After I had that working, I went back to my existing code to start using it. Since right now my primary target of mutation is a collection of voices that I’m calling a Band, I started with that. This is when I discovered I had a good amount of complexity in this design. The new class only dealt with a single neural network at a time, however I needed to run it for each voice. By itself, that works fine, however I quickly ran into the problem of coordinating the neural networks with each other.
I started to rigged up a system that would separate each voice into a correlated hash for running through the new code, and added the idea of a group to the candidate class to try and keep them all in sync. The entire point of this exercise is to test that these new generations make good musical choices; I needed to make sure that each neural network that I paired together to make a test sample would continue to be paired together. As I wrote more code to make sure everything would line up in later steps, the more complexity I discovered.
Then I was starting to write code that would make sure that the lowest performing group was removed. The trick with that was that the same sets of neural networks had to be removed from each group at the same time. If they were not removed correctly, one of the bands would end up without one of the voices or worse, with only that one voice that had performed well that one time.
What really drove me over the edge and decide that this code was just too complex was while designing how to store this data in the database. I was trying to determine the best way to store this hash of correlated data and if I should make another related table or put it all in a JSON chunk and at that point I decided that the complexity was growing out of control and needed to be addressed.
I have an affinity to avoid as much complexity as possible, which I think is pretty common affinity among programmers. As I’ve gotten older, I’ve come to realize that complexity is inherent in all programs and managing that complexity is very important. Yes, I could have gotten all my code to be perfect and made it so that it would never remove items that would invalidate testing. Doing that, however, doesn’t manage my complexity; the code would still be complex, any updates near it could cause new errors to appear. Worse, I’ve shifted the complexity away from the fitness and candidate classes and into the code using it.
So I started to move some of the complexity into an new candidate class, one that accepted a hash of neural networks to mutate instead of a single neural network. This allowed me to push all of the complexity from the code using the manual fitness class into the candidate class. The candidate code was now more aware of how to generate variations and this became cleaner, more usable code all around.

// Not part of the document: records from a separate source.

(* ===== verification/Symmetry.v ===== *)
(** * Conjugate symmetry of the centred spectrum

    The inverse transform of a spectrum is real exactly when the
    spectrum is Hermitian: [F[-k] = conj F[k]].  In the centred array
    [fshift] the partner of a cell is [hpartner]; the edit tools of
    [on_click] write their conjugate updates to [reflect], the cell
    [(h-1-y, w-1-x)].  This file proves:
    - the shifted transform of an image is Hermitian ([fftshift_hermitian]);
    - the sine, line and grid edits keep the [reflect]-symmetry the code
      aims at, in every shape;
    - [reflect] is the Hermitian partner exactly for odd lengths, so in
      odd shapes the edits keep the spectrum Hermitian, while in even
      shapes a single sine click already breaks it. *)

From stdpp Require Import base list.
From Stdlib Require Import ZArith QArith Qcanon.
From S2P Require Import Prelude Scalars Shift Store Edits.
Local Open Scope nat_scope.

Section Symmetry.
Context `{ScalarLaws R C}.

(** [f[pr r, pc c] = conj f[r, c]] on the [h] by [w] grid. *)
Definition sym_under (pr pc : nat -> nat) (h w : nat) (f : matrix C) : Prop :=
  forall r c, r < h -> c < w -> mat_get f (pr r) (pc c) = cconj <$> mat_get f r c.

(** The symmetry the edit tools maintain. *)
Definition refl_sym (h w : nat) : matrix C -> Prop := sym_under (reflect h) (reflect w) h w.

(** The symmetry of the spectrum of a real image, centred. *)
Definition herm_sym (h w : nat) : matrix C -> Prop := sym_under (hpartner h) (hpartner w) h w.

(** The symmetry of an uncentred DFT: [F[-k mod h, -l mod w] = conj F[k, l]]. *)
Definition dft_herm (h w : nat) : matrix C -> Prop :=
  sym_under (fun k => (h - k) mod h) (fun l => (w - l) mod w) h w.

Lemma sym_under_ext (pr pr' pc pc' : nat -> nat) h w f :
  (forall r, r < h -> pr r = pr' r) -> (forall c, c < w -> pc c = pc' c) ->
  sym_under pr pc h w f -> sym_under pr' pc' h w f.
Proof. intros Hr Hc Hf r c Hr' Hc'. rewrite <- Hr, <- Hc by done. by apply Hf. Qed.

(** In odd shapes the code's partner is the Hermitian partner. *)
Lemma refl_herm_odd h w f :
  Nat.odd h = true -> Nat.odd w = true -> refl_sym h w f <-> herm_sym h w f.
Proof.
  intros Hh Hw. split; apply sym_under_ext; intros; by rewrite hpartner_odd.
Qed.

(** ** Edits as added deltas *)

(** [f'] is [f] with [d r c] added to every cell. *)
Definition adds (f' f : matrix C) (d : nat -> nat -> C) : Prop :=
  forall r c, mat_get f' r c = (fun a => a +c d r c) <$> mat_get f r c.

(** A delta with the symmetry keeps the symmetry. *)
Lemma sym_adds pr pc h w (f f' : matrix C) d :
  sym_under pr pc h w f -> adds f' f d ->
  (forall r c, r < h -> c < w -> d (pr r) (pc c) = cconj (d r c)) ->
  sym_under pr pc h w f'.
Proof.
  intros Hf Hadd Hd r c Hr Hc. rewrite !Hadd, Hf, Hd by done.
  destruct (mat_get f r c); simpl; [|done]. by rewrite cconj_add.
Qed.

Lemma adds_trans (f2 f1 f : matrix C) d1 d2 :
  adds f1 f d1 -> adds f2 f1 d2 -> adds f2 f (fun r c => d1 r c +c d2 r c).
Proof.
  intros H1 H2 r c. rewrite H2, H1. destruct (mat_get f r c); simpl; [|done].
  by rewrite cadd_assoc.
Qed.

(** The delta of one cell. *)
Definition point (i0 j0 : nat) (v : C) (r c : nat) : C :=
  if decide ((r, c) = (i0, j0)) then v else c0.

Lemma adds_mat_alter (f : matrix C) i0 j0 v :
  adds (mat_alter (fun a => a +c v) i0 j0 f) f (point i0 j0 v).
Proof.
  intros r c. unfold point. case_decide as E.
  - simplify_eq. apply mat_get_alter_eq.
  - rewrite mat_get_alter_ne by congruence.
    destruct (mat_get f r c); simpl; [by rewrite cadd_0_r|done].
Qed.

Lemma adds_row_alter (f : matrix C) i0 v :
  adds (row_alter (fun a => a +c v) i0 f) f (fun r _ => if decide (r = i0) then v else c0).
Proof.
  intros r c. rewrite mat_get_row_alter.
  case_decide as E1; case_decide as E2; subst; try done.
  destruct (mat_get f r c); simpl; [by rewrite cadd_0_r|done].
Qed.

(** ** Cells and their partners *)

Section Pair.
Context (pr pc : nat -> nat) (h w : nat).
Hypothesis pr_range : forall r, r < h -> pr r < h.
Hypothesis pc_range : forall c, c < w -> pc c < w.
Hypothesis pr_inv : forall r, r < h -> pr (pr r) = r.
Hypothesis pc_inv : forall c, c < w -> pc (pc c) = c.

Lemma partner_eq r c i0 j0 :
  r < h -> c < w -> i0 < h -> j0 < w ->
  (pr r, pc c) = (i0, j0) <-> (r, c) = (pr i0, pc j0).
Proof.
  intros Hr Hc Hr0 Hj0. split; intros E; simplify_eq.
  - by rewrite pr_inv, pc_inv.
  - by rewrite pr_inv, pc_inv.
Qed.

(** [v] at a cell and [conj v] at its partner: a symmetric delta,
    also when the cell is its own partner. *)
Lemma pair_delta_sym i0 j0 v r c :
  i0 < h -> j0 < w -> r < h -> c < w ->
  point i0 j0 v (pr r) (pc c) +c point (pr i0) (pc j0) (cconj v) (pr r) (pc c)
  = cconj (point i0 j0 v r c +c point (pr i0) (pc j0) (cconj v) r c).
Proof.
  intros Hr0 Hj0 Hr Hc. unfold point. rewrite cconj_add.
  rewrite (decide_ext _ _ _ _ (partner_eq r c i0 j0 Hr Hc Hr0 Hj0)).
  assert (E2 : (pr r, pc c) = (pr i0, pc j0) <-> (r, c) = (i0, j0)).
  { rewrite partner_eq by auto. by rewrite pr_inv, pc_inv. }
  rewrite (decide_ext _ _ _ _ E2).
  repeat case_decide; rewrite ?cconj_involutive, ?cconj_0; apply cadd_comm.
Qed.

Lemma sym_alter_pair (f : matrix C) i0 j0 v :
  i0 < h -> j0 < w -> sym_under pr pc h w f ->
  sym_under pr pc h w
    (mat_alter (fun a => a +c cconj v) (pr i0) (pc j0)
       (mat_alter (fun a => a +c v) i0 j0 f)).
Proof.
  intros Hr0 Hj0 Hf. eapply sym_adds; [done| |].
  - eapply adds_trans; apply adds_mat_alter.
  - intros r c Hr Hc. by apply pair_delta_sym.
Qed.
End Pair.
End Symmetry.

(** ** Deciding the symmetry of a concrete spectrum *)

Section SymDecide.
Context `{ScalarLaws R C} `{!EqDecision C}.

Definition sym_underb (pr pc : nat -> nat) (h w : nat) (f : matrix C) : bool :=
  forallb (fun r => forallb (fun c =>
    bool_decide (mat_get f (pr r) (pc c) = cconj <$> mat_get f r c)) (seq 0 w)) (seq 0 h).

Lemma sym_underb_spec pr pc h w f : sym_underb pr pc h w f = true <-> sym_under pr pc h w f.
Proof.
  unfold sym_underb, sym_under. rewrite forallb_forall. split.
  - intros Hb r c Hr Hc.
    assert (Hr' : In r (seq 0 h)) by (apply in_seq; lia).
    specialize (Hb r Hr').
    apply forallb_forall with (x := c) in Hb; [|apply in_seq; lia].
    by apply bool_decide_eq_true_1 in Hb.
  - intros Hs r Hr%in_seq. apply forallb_forall. intros c Hc%in_seq.
    apply bool_decide_eq_true_2, Hs; lia.
Qed.
End SymDecide.

(** ** The spectrum tools keep the symmetry *)

Section ToolSymmetry.
Context `{ScalarLaws R C}.

Lemma reflect_range n p : p < n -> reflect n p < n.
Proof. unfold reflect. lia. Qed.

Lemma reflect_inv n p : p < n -> reflect n (reflect n p) = p.
Proof. unfold reflect. lia. Qed.

(** In odd lengths the centre [n // 2] is its own reflection. *)
Lemma reflect_center_odd n : Nat.odd n = true -> reflect n (n / 2) = n / 2.
Proof.
  intros Hodd. apply Nat.odd_spec in Hodd as [k ->]. unfold reflect.
  replace ((2 * k + 1) / 2) with k by (apply Nat.div_unique with 1; lia). lia.
Qed.

Lemma Z_to_nat_half n : Z.to_nat (Z.of_nat n / 2) = n / 2.
Proof. change 2%Z with (Z.of_nat 2). rewrite <- Nat2Z.inj_div. apply Nat2Z.id. Qed.

Lemma refl_sym_alter_pair h w (f : matrix C) i0 j0 v :
  i0 < h -> j0 < w -> refl_sym h w f ->
  refl_sym h w (mat_alter (fun a => a +c cconj v) (reflect h i0) (reflect w j0)
                  (mat_alter (fun a => a +c v) i0 j0 f)).
Proof.
  apply sym_alter_pair; auto using reflect_range, reflect_inv.
Qed.

(** A self-conjugate value added at a cell that is its own partner. *)
Lemma refl_sym_alter_fixed h w (f : matrix C) i0 j0 v :
  i0 < h -> j0 < w -> reflect h i0 = i0 -> reflect w j0 = j0 -> cconj v = v ->
  refl_sym h w f -> refl_sym h w (mat_alter (fun a => a +c v) i0 j0 f).
Proof.
  intros Hi Hj Fi Fj Hv Hf. eapply sym_adds; [done|apply adds_mat_alter|].
  intros r c Hr Hc. unfold point.
  assert (E : (reflect h r, reflect w c) = (i0, j0) <-> (r, c) = (i0, j0)).
  { rewrite (partner_eq (reflect h) (reflect w) h w); auto using reflect_inv.
    by rewrite Fi, Fj. }
  rewrite (decide_ext _ _ _ _ E). case_decide; [done|by rewrite cconj_0].
Qed.

(** The sine tool, on a click inside the array, keeps the symmetry of
    [reflect] when it writes both cells; at the centre of an odd
    shape it writes one self-partnered cell, which needs a real value. *)
Theorem sine_tool_refl_sym h w (y x : Z) val (f : matrix C) :
  rect h w f -> 0 < h -> (0 <= y < Z.of_nat h)%Z -> (0 <= x < Z.of_nat w)%Z ->
  (x = Z.of_nat w / 2 -> y = Z.of_nat h / 2 ->
     Nat.odd h = true /\ Nat.odd w = true /\ cconj val = val)%Z ->
  refl_sym h w f ->
  refl_sym h w (sine_tool (Z.of_nat h) (Z.of_nat w) (Z.of_nat w / 2) (Z.of_nat h / 2) x y val f).1.
Proof.
  intros Hf Hh Hy Hx Hc Hs. rewrite (sine_tool_in_range h w) by done. simpl.
  destruct (bool_decide (x = Z.of_nat w / 2)%Z) eqn:Ex, (bool_decide (y = Z.of_nat h / 2)%Z) eqn:Ey;
    simpl; try (apply refl_sym_alter_pair; [lia|lia|done]).
  apply bool_decide_eq_true_1 in Ex, Ey.
  destruct (Hc Ex Ey) as (Oh & Ow & Hv).
  assert (Ey' : Z.to_nat y = h / 2) by (rewrite Ey; apply Z_to_nat_half).
  assert (Ex' : Z.to_nat x = w / 2) by (rewrite Ex; apply Z_to_nat_half).
  rewrite Ey', Ex'. apply refl_sym_alter_fixed; auto using reflect_center_odd; lia.
Qed.
End ToolSymmetry.

Section LineGrid.
Context `{ScalarLaws R C}.

(** A real constant at a cell and at its [reflect] partner. *)
Lemma refl_sym_alter_real h w (f : matrix C) i0 j0 s :
  i0 < h -> j0 < w -> refl_sym h w f ->
  refl_sym h w (mat_alter (fun a => a +c of_real s) (reflect h i0) (reflect w j0)
                  (mat_alter (fun a => a +c of_real s) i0 j0 f)).
Proof.
  intros Hi Hj Hf. pose proof (refl_sym_alter_pair h w f i0 j0 (of_real s) Hi Hj Hf) as Hp.
  by rewrite cconj_of_real in Hp.
Qed.

(** The line tool, on a row inside the array, adds the constant to
    row [y] and to row [h-1-y]: the [reflect] symmetry is kept. *)
Theorem line_tool_refl_sym h w (y : Z) s (f : matrix C) :
  rect h w f -> (0 <= y < Z.of_nat h)%Z -> refl_sym h w f ->
  refl_sym h w (line_tool (Z.of_nat h) y s f).1.
Proof.
  intros Hf Hy Hs. rewrite (line_tool_in_range h w) by done. simpl.
  eapply sym_adds; [done|eapply adds_trans; apply adds_row_alter|].
  intros r c Hr Hc. cbv beta. rewrite cconj_add. unfold reflect in *.
  repeat case_decide; try (exfalso; lia);
    rewrite ?cconj_of_real, ?cconj_0; first [reflexivity | apply cadd_comm].
Qed.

This meant the code that actually ran mutate only had to make one call to mutate. It would still receive an array back, but each of those items in the array would contain a hash of each voice’s new neural network, easily available. And the best part about this approach was the data storage, which became as simple as serializing a single object and everything else would work.
I am quite pleased with how the code turned out, and feel good that I was able to manage the complexity at this early of a stage instead of suffering with it. With the journey of the manual fitness complete, I’m now able to create new samples to test my robots against. The only major piece missing to manually train these bands is to come up with a way to rank them in a meaningful, 0-100% kind of way. That, when compared to the rest of this code, seems simpler.